It’s raining when I land in Manila. Low clouds hold on to the gray. I grab my bags, step through the sliding doors, and the humidity touches my lips—wet concrete, rain on metal, the city’s tears pouring down in a steady drum. It feels like welcome and warning at the same time. By nightfall, a detective will ask me why my ex tried to call the morning she died.
I open Grab and order a car to the hotel, avoiding the street taxis. Beneath the airport canopy, a woman stands beside a sedan in the shadow where the rain doesn’t quite reach. Jeans, a light-brown blouse, hair pulled tight. Our eyes meet. She gestures me over.
I’m two steps off the curb before my phone pulses: my Grab is still minutes out. I stop, step back onto the sidewalk, and lift my screen as if it explains everything. She nods—nothing more—and the automatic doors sigh open behind me while luggage rattles past. When my Grab finally pulls in, I don’t look her way again.
My driver offers a quick smile and loads my bags into the trunk. We slide into the city’s tangled web of lanes and skyways, snaking like a current through a slow river of vans, jeepneys, buses, scooters, and motorcycles—everyone inching, negotiating over cracked asphalt. The driver seems to feel each brake a heartbeat before it comes, his foot lifting a moment before my body can brace. Every shudder of the seat reminds me I’m grateful not to be driving. Sweat beads my forehead. He bumps the A/C, and cool air needles the damp of my shirt. Street sounds rise, muffled by the glass: horns, a vendor’s call, a scooter’s two-stroke cough. For a mile or two, it almost feels familiar. Almost.

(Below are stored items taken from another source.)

(** two devices do not share the pins: when the CPU blocks interrupts, the pins show the level
    of the last interrupt raised, also when an earlier one has a higher level and is still pending
    in the controller. *)
Theorem holly_low_overwrites_high (i j : HollyNrmInt + HollyExtInt) s hi lo :
  Z.testbit (getr SH4_REG_SR s) 28 = true -> lines_ok s ->
  int_irl (holly_of s) i = Some hi -> int_irl (holly_of s) j = Some lo ->
  exists s1 s2, holly_raise i s = Ok (tt, s1) /\ irl_val s1 = hi /\
    holly_raise j s1 = Ok (tt, s2) /\ irl_val s2 = lo /\
    holly_of s2 = int_raised (int_raised (holly_of s) i) j.
Proof.
  intros HBL Hl Hi Hj. destruct (raise_blocked i hi s HBL Hl Hi) as (s1 & H1 & Hr1 & Hl1 & Hv1 & Hh1).
  rewrite <- (int_irl_raised _ i), <- Hh1 in Hj. rewrite <- (getr_reg _ _ _ Hr1) in HBL.
  destruct (raise_blocked j lo s1 HBL Hl1 Hj) as (s2 & H2 & _ & _ & Hv2 & Hh2).
  exists s1, s2. by rewrite Hh2, Hh1.
Qed.
End levels.

(** *** Witnesses: a machine that has the CPU and the controller only *)
#[local] Instance holly_machine : Machine holly_intc := {|
  mem_map := memory_map.memory_map_init; sched_refresh_intc := fun h => Ok h;
  dc_debugger_enabled := fun _ => false; debug_on_softbreak := fun _ _ => ret tt;
  fpu_inst := fun _ _ => raise ERROR_UNIMPLEMENTED
|}.
#[local] Instance holly_alone : HollyWorld holly_intc := {| holly := fun h => h; set_holly := fun h _ => h |}.
#[local] Instance holly_alone_laws : HollyWorldLaws holly_intc.
Proof. by split. Qed.

Definition holly_cpu (sr : Z) (h : holly_intc) : Sh4 holly_intc :=
  let c := cpu_with [(SH4_REG_SR, sr); (SH4_REG_PC, 0x8c001000); (SH4_REG_VBR, 0x8c000000)] ∅ in
  {| reg := reg c; delayed_branch := false; delayed_branch_addr := 0; exec_state := SH4_EXEC_STATE_NORM;
     last_inst_type := SH4_GROUP_NONE; aborted_operation := false; sq := sq c; intc := idle_intc;
     fround := FE_TONEAREST; world := h |}.
Definition no_masks : holly_intc := fun _ => 0.
(** vertical blank at level 6, GD-ROM at level 2 *)
Definition two_masks : holly_intc := <[reg_iml6nrm := 0x8]> (<[reg_iml2ext := 0x1]> no_masks).

Definition always : bool -> holly_intc -> Prop := fun _ _ => True.
Lemma holly_alone_refresh : refresh_total always.
Proof. intros w. by exists w. Qed.
Lemma holly_cpu_ready sr h : in_range 32 sr -> intc_ready always (holly_cpu sr h).
Proof.
  intros Hsr. split; [|done| |done]; [|apply list.Forall_replicate; by left]. split; [done|].
  unfold holly_cpu. cbn [reg cpu_with fold_left]. repeat apply list.Forall_insert; try done.
  by apply list.Forall_replicate.
Qed.

Lemma holly_int_delivered_witness :
  exists s', holly_raise (inl HOLLY_NRM_INT_VBLANK_IN) (holly_cpu 0x40000000 two_masks) = Ok (tt, s') /\
    getr SH4_REG_PC s' = 0x8c000600 /\ getr SH4_REG_INTEVT s' = 0x320.
Proof.
  destruct (holly_int_delivered always ltac:(done) (inl HOLLY_NRM_INT_VBLANK_IN) (holly_cpu 0x40000000 two_masks) 0x9)
    as (s' & H & Hpc & Hev & _);
    [exact holly_alone_refresh|done|by apply holly_cpu_ready|reflexivity|reflexivity|by vm_compute|by vm_compute|reflexivity|..].
  - split; [by vm_compute|]. intros l Hl [Hne _]. exfalso. apply Hne. unfold irq_line. rewrite nth_lookup.
    cbn [intc holly_cpu idle_intc irq_lines]. by destruct (Z.to_nat l) as [|[|[|[|[|[|[|[|[|[|[|[|[|[|[|[|n]]]]]]]]]]]]]]]].
  - exists s'. rewrite Hpc, Hev. split; [exact H|]. split; reflexivity.
Defined.

Lemma holly_regs_typed_witness :
  exists s', run_holly_ops [OpWrite reg_iml2nrm 0xffffffff; OpRaise (inl HOLLY_NRM_INT_HBLANK);
                            OpRaise (inr HOLLY_EXT_INT_AICA); OpWrite reg_istnrm 0x20]
               (holly_cpu 0x400000f0 two_masks) = Ok (tt, s') /\ holly_typed (holly_of s').
Proof.
  apply (holly_regs_typed always); [done|by intros w w' [= <-]|exact holly_alone_refresh|by apply holly_cpu_ready| |].
  - by split; vm_compute.
  - repeat apply List.Forall_cons; done.
Defined.

Lemma holly_unmask_lost_witness :
  exists s1 s2, holly_raise_nrm_int HOLLY_NRM_INT_VBLANK_IN (holly_cpu 0x40000000 no_masks) = Ok (tt, s1) /\
    run_holly_op (OpWrite reg_iml6nrm 0x8) s1 = Ok (tt, s2) /\ getr SH4_REG_PC s2 = 0x8c001000 /\ irl_val s2 = 0xf.
Proof.
  destruct (holly_unmask_lost HOLLY_NRM_INT_VBLANK_IN reg_iml6nrm (holly_cpu 0x40000000 no_masks) 0x8)
    as (s1 & s2 & H1 & H2 & Hs & _); [done|tauto|].
  exists s1, s2. split; [exact H1|]. split; [exact H2|]. rewrite Hs. split; reflexivity.
Defined.

Lemma holly_low_overwrites_high_witness :
  exists s1 s2, holly_raise (inl HOLLY_NRM_INT_VBLANK_IN) (holly_cpu 0x50000000 two_masks) = Ok (tt, s1) /\
    irl_val s1 = 0x9 /\ holly_raise (inr HOLLY_EXT_INT_GDROM) s1 = Ok (tt, s2) /\ irl_val s2 = 0xd.
Proof.
  destruct (holly_low_overwrites_high (inl HOLLY_NRM_INT_VBLANK_IN) (inr HOLLY_EXT_INT_GDROM)
              (holly_cpu 0x50000000 two_masks) 0x9 0xd) as (s1 & s2 & H1 & V1 & H2 & V2 & _); try reflexivity.
  by exists s1, s2.
Defined.
Lemma until_spec p k :
  0 <= raster_x p < get_hcount p -> 0 <= raster_y p < get_vcount p -> config_ok p ->
  0 < ev_until p k /\ due_in p k (ev_until p k).
Proof.
  intros Hx Hy [Hm Hi Ho]. unfold due_in. pose proof (field_range0 (spg_reg p SPG_VBLANK_INT)).
  pose proof (field_range (spg_reg p SPG_VBLANK_INT) 16). pose proof (field_range0 (spg_reg p SPG_HBLANK_INT)).
  destruct k; cbn [ev_until ev_period ev_target].
  - destruct (Z.eqb_spec (get_hblank_int_mode p) 2).
    + split; [lia|]. split; [lia|]. unfold pos, beam_pos, beam. cbn [fst snd].
      replace (raster_y p * get_hcount p + raster_x p + (get_hcount p - raster_x p)) with ((raster_y p + 1) * get_hcount p) by lia.
      rewrite Z.mod_mul, Z.mod_0_l by lia. done.
    + destruct Hm as [?|[_ Hm]]; [done|]. unfold get_hblank_int_comp_val in *.
      destruct (line_until_spec p (Z.land (spg_reg p SPG_HBLANK_INT) 0x3ff)); [lia..|]. split; [lia|]. split; [lia|done].
  - destruct (line_until_spec p (get_vblank_in_int_line p)); [unfold get_vblank_in_int_line in *; lia..|]. split; [lia|]. split; [lia|done].
  - destruct (line_until_spec p (get_vblank_out_int_line p)); [unfold get_vblank_out_int_line in *; lia..|]. split; [lia|]. split; [lia|done].
Qed.

(** an event that is due at the beam's position is due again a whole period later *)
Lemma due_period p k u : due_in p k 0 -> 0 < u -> due_in p k u -> u = ev_period p k.
Proof.
  intros [_ H0] Hu [Hr Hm]. destruct (period_range p k) as [HP _]. rewrite Z.add_0_r in H0. rewrite <- H0 in Hm.
  assert (Hd : (ev_period p k | u)).
  { apply Z.mod_divide; [lia|]. replace u with (pos p + u - pos p) by lia. rewrite Zminus_mod, Hm, Z.sub_diag. by apply Z.mod_0_l; lia. }
  destruct Hd as [q Hq]. clear H0 Hm.
  assert (q = 1) by nia. subst q. lia.
Qed.

Lemma synced_due p k now u :
  beam_ok p now -> pixels_since now p <= u -> due_in p k u -> due_in (synced_at now p) k (u - pixels_since now p).
Proof.
  intros Hb Hn [Hr Hm]. pose proof (pixels_since_nonneg _ _ Hb). destruct (period_range p k) as [HP Hdiv].
  pose proof (hcount_range p). pose proof (vcount_range p). destruct Hb as [_ Hx Hy _ _ _].
  assert (Hp : pos (synced_at now p) = (pos p + pixels_since now p) mod frame_pixels p).
  { unfold frame_pixels. rewrite <- beam_pos_at; [done|lia..|]. unfold pos, beam_pos, beam. cbn. nia. }
  unfold due_in. change (ev_period (synced_at now p) k) with (ev_period p k). change (ev_target (synced_at now p) k) with (ev_target p k).
  split; [lia|]. rewrite Hp, <- Hm. rewrite <- Z.add_mod_idemp_l by lia. rewrite Z.mod_mod_divide by done.
  rewrite Z.add_mod_idemp_l by lia. f_equal. lia.
Qed.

The rain thickens, hammering the windshield. Stalls huddle under tarps. Rain pings on corrugated roofs. A child laughs and vanishes behind hanging laundry. For a beat, the rain feels like a thread between us, and I leave my phone in my pocket, but not for long. As we pass the Filling Station in Makati, I pull it out and snap a quick photo through the window.

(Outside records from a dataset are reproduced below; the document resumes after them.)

(** the static variables of the four files, and the host's textures by the number of the object
    ([obj_tex_array]) *)
Record gfx {Img : Type} : Type := {
  states : list bool;
  obj_array : list gfx_obj;
  gfx_texs : list gfx_tex;
  gl_texs : gmap Z Img
}.
Arguments gfx Img : clear implicits.

Section gfx.
Context {Img : Type} {CFG : BuildConfig} {HOST : Host Img}.
Abbreviation gfxM := (M (gfx Img)).

Definition set_states (l : list bool) (g : gfx Img) : gfx Img :=
  {| states := l; obj_array := obj_array g; gfx_texs := gfx_texs g; gl_texs := gl_texs g |}.
Definition set_objs (l : list gfx_obj) (g : gfx Img) : gfx Img :=
  {| states := states g; obj_array := l; gfx_texs := gfx_texs g; gl_texs := gl_texs g |}.
Definition set_texs (l : list gfx_tex) (g : gfx Img) : gfx Img :=
  {| states := states g; obj_array := obj_array g; gfx_texs := l; gl_texs := gl_texs g |}.
Definition set_gl (m : gmap Z Img) (g : gfx Img) : gfx Img :=
  {| states := states g; obj_array := obj_array g; gfx_texs := gfx_texs g; gl_texs := m |}.

(** an element of an array: undefined outside it *)
Definition at_idx {A} (l : list A) (i : Z) : option A := if 0 <=? i then l !! Z.to_nat i else None.
Definition get_obj (handle : Z) : gfxM gfx_obj :=
  fun g => match at_idx (obj_array g) handle with Some o => Ok (o, g) | None => Err C_UNDEFINED end.
Definition put_obj (handle : Z) (o : gfx_obj) : gfxM unit := modify (fun g => set_objs (<[Z.to_nat handle := o]> (obj_array g)) g).
Definition get_tex (tex_no : Z) : gfxM gfx_tex :=
  fun g => match at_idx (gfx_texs g) tex_no with Some t => Ok (t, g) | None => Err C_UNDEFINED end.
Definition put_tex (tex_no : Z) (t : gfx_tex) : gfxM unit := modify (fun g => set_texs (<[Z.to_nat tex_no := t]> (gfx_texs g)) g).

(** ** Allocation of the objects (pvr2_gfx_obj.c) *)
Fixpoint first_free (l : list bool) (idx : Z) : option Z :=
  match l with
  | [] => None
  | true :: l' => first_free l' (idx + 1)
  | false :: _ => Some idx
  end.
Definition pvr2_alloc_gfx_obj : gfxM Z :=
  fun g => match first_free (states g) 0 with
           | Some idx => Ok (idx, set_states (<[Z.to_nat idx := true]> (states g)) g)
           | None => Err ERROR_OVERFLOW
           end.
Definition pvr2_free_gfx_obj (obj : Z) : gfxM unit :=
  fun g => match at_idx (states g) obj with
           | Some _ => Ok (tt, set_states (<[Z.to_nat obj := false]> (states g)) g)
           | None => Err C_UNDEFINED
           end.

(** ** Objects (gfx_obj.c) *)
Definition gfx_obj_init (handle n_bytes : Z) : gfxM unit :=
  obj <- get_obj handle ;;
  when (truth (dat_len obj)) (raise ERROR_INTEGRITY) ;;
  put_obj handle {| obj_dat := None; obj_arg := obj_arg obj; on_write := on_write obj; dat_len := n_bytes;
                    obj_state := GFX_OBJ_STATE_DAT |}.
Definition gfx_obj_free (handle : Z) : gfxM unit :=
  obj <- get_obj handle ;;
  put_obj handle {| obj_dat := None; obj_arg := obj_arg obj; on_write := None; dat_len := 0; obj_state := obj_state obj |}.
Definition gfx_obj_alloc (obj : gfx_obj) : gfx_obj :=
  match obj_dat obj with
  | Some _ => obj
  | None => {| obj_dat := Some (fresh (Z.to_nat (dat_len obj))); obj_arg := obj_arg obj; on_write := on_write obj;
               dat_len := dat_len obj; obj_state := obj_state obj |}
  end.
(** [memcpy(obj->dat, in, n_bytes); obj->state = GFX_OBJ_STATE_DAT], where [n_bytes] is the object's size *)
Definition obj_with_dat (dat : list Z) (obj : gfx_obj) : gfx_obj :=
  {| obj_dat := Some dat; obj_arg := obj_arg obj; on_write := on_write obj; dat_len := dat_len obj;
     obj_state := GFX_OBJ_STATE_DAT |}.

(** ** The upload *)
(** bytes of a pixel that [glTexImage2D] or the conversion before it reads *)
Definition fmt_pixel_size (fmt : gfx_tex_fmt) : Z := match fmt with GFX_TEX_FMT_ARGB_8888 => 4 | _ => 2 end.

“Salamat, po,” I tell the driver as he pulls into my hotel. It’s one of the few phrases I know. I say I’ll rate five stars and leave a tip through the app. He nods at the word “tip,” though by his half-smile, I’m not sure what landed.

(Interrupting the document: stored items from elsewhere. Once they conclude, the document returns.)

(** ** The extent of a texture *)
Definition tex_w (m : pvr2_tex_meta) : Z := 2 ^ w_shift m.
Definition tex_h (m : pvr2_tex_meta) : Z := 2 ^ h_shift m.
Definition pic_bytes (m : pvr2_tex_meta) : Z :=
  if bool_decide (tex_fmt m = TEX_CTRL_PIX_FMT_4_BPP_PAL) then tex_w m * tex_h m / 2 else tex_w m * tex_h m * pixel_sizes (tex_fmt m).
Definition mip_offset (m : pvr2_tex_meta) : Z :=
  if mipmap m
  then default 0 (at_idx (if vq_compression m then mipmap_byte_offset_vq
                          else if is_pal (tex_fmt m) then mipmap_byte_offset_palette else mipmap_byte_offset_norm) (w_shift m))
  else 0.
(** bytes from [addr_first] to [addr_last], and bytes from [addr_first] on that the decoder reads: the two differ
    for a compressed texture with mipmaps *)
Definition tex_len (m : pvr2_tex_meta) : Z :=
  if vq_compression m then PVR2_CODE_BOOK_LEN + tex_w m * tex_w m / 4 else pic_bytes m + mip_offset m.
Definition tex_extent (m : pvr2_tex_meta) : Z :=
  if vq_compression m then PVR2_CODE_BOOK_LEN + mip_offset m + tex_w m * tex_w m / 4 else pic_bytes m + mip_offset m.

(** the formats *)
Definition fmt_ok (m : pvr2_tex_meta) : Prop :=
  match tex_fmt m with
  | TEX_CTRL_PIX_FMT_ARGB_1555 | TEX_CTRL_PIX_FMT_RGB_565 | TEX_CTRL_PIX_FMT_ARGB_4444 => True
  | TEX_CTRL_PIX_FMT_YUV_422 => vq_compression m = false /\ mipmap m = false
  | TEX_CTRL_PIX_FMT_4_BPP_PAL | TEX_CTRL_PIX_FMT_8_BPP_PAL => vq_compression m = false /\ 0 <= tex_palette_start m < 64
  | _ => False
  end.
(** the format on the host, for a type of palette *)
Definition pal_gfx_fmt (tp : Z) : gfx_tex_fmt :=
  match tp with 0 => GFX_TEX_FMT_ARGB_1555 | 1 => GFX_TEX_FMT_RGB_565 | 2 => GFX_TEX_FMT_ARGB_4444 | _ => GFX_TEX_FMT_ARGB_8888 end.
Definition tex_gfx_fmt (tp : Z) (m : pvr2_tex_meta) : gfx_tex_fmt :=
  match tex_fmt m with
  | TEX_CTRL_PIX_FMT_RGB_565 => GFX_TEX_FMT_RGB_565
  | TEX_CTRL_PIX_FMT_ARGB_4444 => GFX_TEX_FMT_ARGB_4444
  | TEX_CTRL_PIX_FMT_YUV_422 => GFX_TEX_FMT_YUV_422
  | TEX_CTRL_PIX_FMT_4_BPP_PAL | TEX_CTRL_PIX_FMT_8_BPP_PAL => pal_gfx_fmt tp
  | _ => GFX_TEX_FMT_ARGB_1555
  end.

(** a texture that the emulator supports and that lies in texture memory *)
Record meta_ok (m : pvr2_tex_meta) : Prop := {
  mo_w : 3 <= w_shift m <= 10;
  mo_h : 3 <= h_shift m <= 10;
  mo_fmt : fmt_ok m;
  mo_square : vq_compression m = true \/ mipmap m = true -> w_shift m = h_shift m;
  mo_first : 0 <= addr_first m;
  mo_last : addr_last m = addr_first m + tex_len m - 1;
  mo_fits : addr_first m + tex_extent m <= PVR2_TEX_MEM_LEN;
  mo_len : tex_len m < PVR2_TEX_MEM_LEN
}.

Lemma shift_cases s : 3 <= s <= 10 -> s = 3 \/ s = 4 \/ s = 5 \/ s = 6 \/ s = 7 \/ s = 8 \/ s = 9 \/ s = 10.
Proof. lia. Qed.

Section sizes.
Context (m : pvr2_tex_meta) (Hm : meta_ok m).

I arrive before check-in, but the hotel finds me a room. They tell me it won’t have a tub, just a shower. That’s fine. I drop my bag on the bed, then head to wash off my long trip. The cool water prickles my scalp. Citrus from the hotel soap permeates the air, cutting through the haze of my flight fatigue. My stomach grumbles, airline coffee still ghosting on my tongue.
I get dressed and ride the elevator to the rooftop bar and pool. From the edge of the deck, I film a slow 360-degree sweep and send it to my American-Filipina friends. I leave my passport in the safe, with a printed copy in my pocket. I tell myself it’s caution, not fear. Makati has its edges. I ask people where they’re from, about their families. Eventually, someone pulls on my sleeve and leans in to say, “You’re too friendly, po. Be careful.”
I check my phone and send a quick text to my kids to let them know I’ve arrived. Guilt gnaws at me, despite all the planning and how long this trip has been in the works. I’ve left my teenage daughters at home for the first time. My mother’s voice rises: “Why? What are you doing exactly?” It echoes louder than the traffic. What are you doing? A good parent doesn’t do that.
The moment won’t hold. Warnings tug at other warnings, thin as wires, and I walk to the rail to look out. The rain has stopped, and the city breathes steam. I take the elevator down. In the lobby, the attendant holds the door. I step into midday air, thick with leftover rain—diesel, frying pork, horns stitching the block, a vendor calling from somewhere unseen. My stomach growls again. I follow it into the street.